This is not eternal destruction, not eternal judgment; it illustrates the fact that there is accountability in this universe because it is God’s universe, and God is going to bring judgment on those who disobey Him.
The second illustration has to do with a group of angels who disobeyed God. They disobeyed in a certain way and then were judged. We see in the last part of the verse that they are reserved in everlasting chains under darkness for the judgment of the great day.
That judgment is future, so the focus is that they are held now under these eternal chains of darkness. It is talking about present time judgment as a result of a past disobedience. None of this has to do with the doctrine of individual salvation because angels aren’t saved in that sense like human beings are; they don’t have an option of trusting Christ as Savior.
This is an important verse, and it is important because it helps us understand a somewhat enigmatic episode in the Old Testament. There are questions a lot of people have about this episode and about the interpretation that is most obvious and clear, i.e., an invasion of the human race by a group of fallen angels.
Slide 3
Jude 1:6, “And angels who did not keep their own domain, but abandoned their proper abode, He has kept in eternal bonds under darkness for the judgment of the great day.” “Eternal bonds” is the main thought because it is illustrating God’s certain judgment on those creatures who are disobedient. So He kept these disobedient angels in eternal bonds under darkness for the [future] judgment of the great day.
Jude 1:7, “just as Sodom and Gomorrah and the cities around them, since they in the same way as these indulged in gross immorality and went after strange flesh, are exhibited as an example in undergoing the punishment of eternal fire.” This shows a comparison between what these angels did and what it meant to not keep their own domain, and what happened in Sodom and Gomorrah. The focus is on punishment.

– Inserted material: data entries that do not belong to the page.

(** * plot.py: the grouped bar layout of [bar_subplot] and [bar_plot]

    A shallow embedding of [src/plot.py].  The two functions of the script
    that carry logic, [bar_subplot] and [bar_plot], are translated statement
    by statement into a small state-and-exception monad [Py]:

    - the caller's objects (the list of tick labels, the list of series
      dicts, the value and error lists inside each dict) live in a heap of
      Python objects and are passed by reference, as in Python;
    - matplotlib is a collaborator whose code is not part of the script: every
      call made to it ([ax.bar], [ax.set_xticks], [plt.savefig], ...) is
      appended to a log, and the collaborator may answer any call by raising
      (the section variable [rejects]);
    - Python floats are an interface [PyFloat] with two instances: IEEE
      binary64 ([float]), the arithmetic of the program, and exact rational
      arithmetic ([Qc]), the idealisation in which the closed forms of the
      layout hold.  What is proved for every instance holds of the program;
      what is proved in [Qc] alone is marked as exact arithmetic and holds
      of the program only up to rounding. *)

From Stdlib Require Import ZArith QArith Qcanon Qabs String List.
From Stdlib Require Import PrimFloat Uint63 Floats.
From stdpp Require Import base option numbers list gmap strings.

Open Scope Z_scope.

The first key word that we should look at is the word “domain.” This is a translation of the Greek word arche, and it is translated in Arndt and Gingrich’s lexicon as domain or sphere of influence, or power. It has to do with that which is first in order.
Slide 4
The word is also used in John 1:1: “In the beginning”—EN ARCHE. The word “angel” (ANGELOS in the Greek) means a messenger—its primary function. It is used of human messengers; it is also used for these creatures that are basically immaterial in their makeup, can be invisible to human beings, who were the first order of intelligent creatures that God created before He created the human race.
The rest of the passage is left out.